Activity:
Take the data below and extract the lines from the one with "intros H. do" to the one with "- apply parse_v2_Ok_inv", inclusive, exactly as written.

Record excerpts:

(* ===== verification/ParseWf.v ===== *)
(** * Well-formedness of parsed headers

    The invariant that every [ProxyInfo] returned by [parse] satisfies: which
    combinations of command, transport and addresses occur, that addresses
    are of the announced family with 16-bit ports and NUL-free paths, and
    that the fields of Rust type [String] hold UTF-8. *)

From S2P Require Import Prelude Utf8 Net NetText Types Crates ParseTlv TlvFacts ParseV2 ParseV1.
From S2P Require Import ParseHeader V2Facts V1Facts ParseFacts.

Definition wf_path (path : list byte) : Prop := length path <= 108 /\ x00 ∉ path.

Definition wf_endpoint (f : AddressFamily) (a : ProxyAddress) : Prop :=
  match f, a with
  | Inet, AddrInet (SockV4 _ port) => is_u16 port
  | Inet6, AddrInet (SockV6 _ port flowinfo scope_id) =>
      is_u16 port /\ flowinfo = 0%Z /\ scope_id = 0%Z
  | Unix, AddrUnix path => wf_path path
  | _, _ => False
  end.

Definition text (o : option (list byte)) : Prop :=
  match o with
  | Some s => utf8_valid s = true
  | None => True
  end.

Definition wf_ssl (s : SslInfo) : Prop :=
  text (ssl_version s) /\ text (ssl_cipher s) /\ text (ssl_sig_alg s) /\ text (ssl_key_alg s) /\
  text (ssl_cn s) /\ text (ssl_group s) /\ text (ssl_sig_scheme s).

Definition wf_tlvs (t : Tlvs) : Prop :=
  text (tlv_authority t) /\ text (tlv_netns t) /\
  (forall crc, tlv_crc32c t = Some crc -> is_u32 crc) /\
  (forall id, tlv_unique_id t = Some id -> length id <= 128) /\
  (forall s, tlv_ssl t = Some s -> wf_ssl s) /\
  Forall wf_entry (tlv_raw t).

Definition wf_endpoints (i : ProxyInfo) : Prop :=
  match transport i, source i, destination i with
  | None, None, None => version i = V2 -> command i = Local
  | Some t, Some s, Some d =>
      command i = Proxy /\ wf_endpoint (family t) s /\ wf_endpoint (family t) d /\
      (version i = V1 -> protocol t = Stream)
  | _, _, _ => False
  end.

Definition wf_info (i : ProxyInfo) : Prop :=
  wf_endpoints i /\ wf_tlvs (tlvs i) /\
  (version i = V1 -> command i = Proxy /\ tlvs i = default_tlvs).

(** ** TLVs *)

Lemma bytes_to_string_valid v : utf8_valid (bytes_to_string v) = true.
Proof.
  unfold bytes_to_string, from_utf8. destruct (utf8_valid v) eqn:H; [done|].
  apply from_utf8_lossy_valid.
Qed.

Lemma text_bytes_to_string o : text (bytes_to_string <$> o).
Proof. destruct o; [apply bytes_to_string_valid|done]. Qed.

Lemma last_value_elem ty es v : last_value ty es = Some v -> In (ty, v) es.
Proof.
  induction es as [|e es IH] using rev_ind; [done|].
  rewrite last_value_snoc, in_app_iff. case_decide as H; [|by left; apply IH].
  destruct e as [t w]. simpl in *. subst. intros [= ->]. right. by left.
Qed.

Section Wf.
Context {C : Crates}.

Lemma decode_ssl_wf v s : decode_ssl v = Some s -> wf_ssl s.
Proof.
  intros (c & b1 & b2 & b3 & b4 & es & -> & _ & ->)%decode_ssl_Some.
  repeat split; apply text_bytes_to_string.
Qed.

Lemma tlvs_of_wf es : Forall wf_entry es -> Forall acceptable es -> wf_tlvs (tlvs_of es).
Proof.
  intros Hwf Hacc. rewrite List.Forall_forall in Hacc. unfold wf_tlvs, tlvs_of. simpl.
  do 2 (split; [apply text_bytes_to_string|]). split; [|split; [|split; [|done]]].
  - intros crc. destruct (last_value x03 es) as [v|] eqn:Hv; [|done]. intros [= <-].
    apply last_value_elem, Hacc in Hv as (H & _ & _). specialize (H eq_refl).
    pose proof (from_be_bytes_range v) as Hr. simpl in H. rewrite H in Hr. exact Hr.
  - intros id Hv%last_value_elem. apply Hacc in Hv as (_ & H & _). by apply H.
  - intros s. destruct (last_value x20 es) as [v|]; [|done]. apply decode_ssl_wf.
Qed.

Lemma decode_tlvs_wf cmd data t : decode_tlvs cmd data = Ok t -> wf_tlvs t.
Proof.
  assert (Hd : wf_tlvs default_tlvs) by (by repeat split).
  assert (Hp : forall t, parse_tlvs data = Ok t -> wf_tlvs t).
  { intros t' (es & -> & Hwf & Hacc & ->)%parse_tlvs_sound. by apply tlvs_of_wf. }
  destruct cmd; simpl; [|apply Hp].
  destruct (parse_tlvs data) as [t'|e| |]; simpl; try done; intros [= <-]; [by apply Hp|done].
Qed.

(** ** Addresses *)

Lemma extract_unix_path_wf field : length field <= 108 -> wf_path (extract_unix_path field).
Proof.
  intros Hl. unfold extract_unix_path.
  destruct (list_find (fun b => b = x00) field) as [[pos x]|] eqn:Hf.
  - apply list_find_Some in Hf as (Hx & _ & Hbefore). split; [rewrite length_take; lia|].
    intros (j & Hj)%list_elem_of_lookup. pose proof (lookup_lt_Some _ _ _ Hj) as Hlt.
    rewrite length_take in Hlt. rewrite lookup_take_lt in Hj by lia.
    eapply Hbefore; [done| |done]. lia.
  - apply list_find_None in Hf. split; [done|]. rewrite List.Forall_forall in Hf.
    rewrite list_elem_of_In. naive_solver.
Qed.

Lemma index_u16_u16 l i p : index_u16 l i = Ok p -> is_u16 p.
Proof. unfold index_u16. intros H. inv_ok. subst. apply from_be_bytes_16. Qed.

Lemma parse_v2_addresses_wf f p payload tr src dst off :
  parse_v2_addresses f p payload = Ok (tr, src, dst, off) ->
  exists t s d, tr = Some t /\ src = Some s /\ dst = Some d /\
    wf_endpoint (family t) s /\ wf_endpoint (family t) d.
Proof.
  unfold parse_v2_addresses. intros (fam & _ & H)%bind_Ok_inv.
  apply bind_Ok_inv in H as (pr & _ & H). destruct fam; (case_decide; [done|]).
  - do 2 (apply bind_Ok_inv in H as (? & _ & H)).
    apply bind_Ok_inv in H as (sp & ?%index_u16_u16 & H).
    apply bind_Ok_inv in H as (dp & ?%index_u16_u16 & H). simplify_eq/=. by do 3 eexists.
  - do 2 (apply bind_Ok_inv in H as (? & _ & H)).
    apply bind_Ok_inv in H as (sp & ?%index_u16_u16 & H).
    apply bind_Ok_inv in H as (dp & ?%index_u16_u16 & H). simplify_eq/=. by do 3 eexists.
  - rewrite slice_to_Ok in H by lia. cbn [mbind res_bind] in H.
    rewrite slice_Ok in H by lia. simplify_eq/=. do 3 eexists. do 3 (split; [done|]).
    split; apply extract_unix_path_wf; rewrite ?length_take, ?length_drop; lia.
Qed.

Lemma v2_decode_wf sig vc fp payload info n :
  v2_decode sig vc fp payload = Ok (info, n) -> wf_info info.
Proof.
  unfold v2_decode. intros (cmd & _ & H)%bind_Ok_inv.
  apply bind_Ok_inv in H as ([[[tr src] dst] off] & Ha & H).
  apply bind_Ok_inv in H as (t & Ht%decode_tlvs_wf & H).
  apply bind_Ok_inv in H as (u & _ & H). simplify_eq/=.
  split; [|split; [done|done]]. destruct cmd; simpl in Ha; [by simplify_eq/=|].
  case_decide; [done|]. apply parse_v2_addresses_wf in Ha as (t' & s & d & -> & -> & -> & Hs & Hd).
  done.
Qed.

(** ** v1 *)

Lemma u16_digits_range acc l n : is_u16 acc -> u16_digits acc l = Some n -> is_u16 n.
Proof.
  revert acc. induction l as [|b l IH]; intros acc Ha; simpl; [naive_solver|].
  destruct (to_digit 10 b) as [d|] eqn:Hd; simpl; [|done]. case_decide; [|done].
  apply IH. unfold is_u16 in *. assert (0 <= d)%Z; [|lia].
  revert Hd. unfold to_digit. pose proof (Zb_range b).
  repeat case_decide; intros [=]; lia.
Qed.

Lemma u16_from_str_range l n : u16_from_str l = Some n -> is_u16 n.
Proof.
  unfold u16_from_str. destruct l as [|b l]; [done|].
  assert (H0 : is_u16 0) by done.
  destruct (decide (b = x2b \/ b = x2d)) as [[-> | ->]|Hne].
  - destruct l; [done|]. by apply u16_digits_range.
  - destruct l; [done|]. by apply u16_digits_range.
  - intros H. apply (u16_digits_range 0 (b :: l)); [done|]. destruct b; try done; tauto.
Qed.

Lemma parse_v1_line_wf line n info : parse_v1_line line n = Ok (info, n) -> wf_info info.
Proof.
  assert (Hd : wf_tlvs default_tlvs) by (by repeat split).
  unfold parse_v1_line. destruct (is_unknown_line line).
  { intros [= <-]. by split. }
  intros H. do 5 (apply bind_Ok_inv in H as (? & _ & H)). case_decide; [done|].
  apply bind_Ok_inv in H as ([f pr] & Hf & H).
  apply bind_Ok_inv in H as (sip & _ & H). apply bind_Ok_inv in H as (dip & _ & H).
  destruct (family_matches f sip) eqn:Hs; [|done]. destruct (family_matches f dip) eqn:Hdip; [|done].
  simpl in H.
  apply bind_Ok_inv in H as (sp & Hsp & H). apply bind_Ok_inv in H as (dp & Hdp & H).
  assert (is_u16 sp) by (destruct (u16_from_str _) eqn:E in Hsp; simplify_eq/=; by eapply u16_from_str_range).
  assert (is_u16 dp) by (destruct (u16_from_str _) eqn:E in Hdp; simplify_eq/=; by eapply u16_from_str_range).
  simplify_eq/=. split; [|done]. unfold wf_endpoints. simpl.
  split; [done|]. destruct f, sip, dip; try done; simpl in *; by repeat case_decide; simplify_eq.
Qed.

Lemma parse_wf b info n : parse b = Ok (info, n) -> wf_info info.
Proof.
  intros [(_ & _ & _ & H)|(_ & _ & _ & H)]%parse_Ok_cases.
  - apply parse_v2_Ok_inv in H as (sig & vc & fp & pl & rest & _ & _ & _ & Hd). by eapply v2_decode_wf.
  - apply parse_v1_Ok_inv in H as (p & _ & _ & _ & _ & _ & Hd). by eapply parse_v1_line_wf.
Qed.
End Wf.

Answer to this problem:
  intros H. do 5 (apply bind_Ok_inv in H as (? & _ & H)). case_decide; [done|].
  apply bind_Ok_inv in H as ([f pr] & Hf & H).
  apply bind_Ok_inv in H as (sip & _ & H). apply bind_Ok_inv in H as (dip & _ & H).
  destruct (family_matches f sip) eqn:Hs; [|done]. destruct (family_matches f dip) eqn:Hdip; [|done].
  simpl in H.
  apply bind_Ok_inv in H as (sp & Hsp & H). apply bind_Ok_inv in H as (dp & Hdp & H).
  assert (is_u16 sp) by (destruct (u16_from_str _) eqn:E in Hsp; simplify_eq/=; by eapply u16_from_str_range).
  assert (is_u16 dp) by (destruct (u16_from_str _) eqn:E in Hdp; simplify_eq/=; by eapply u16_from_str_range).
  simplify_eq/=. split; [|done]. unfold wf_endpoints. simpl.
  split; [done|]. destruct f, sip, dip; try done; simpl in *; by repeat case_decide; simplify_eq.
Qed.

Lemma parse_wf b info n : parse b = Ok (info, n) -> wf_info info.
Proof.
  intros [(_ & _ & _ & H)|(_ & _ & _ & H)]%parse_Ok_cases.
  - apply parse_v2_Ok_inv in H as (sig & vc & fp & pl & rest & _ & _ & _ & Hd). by eapply v2_decode_wf.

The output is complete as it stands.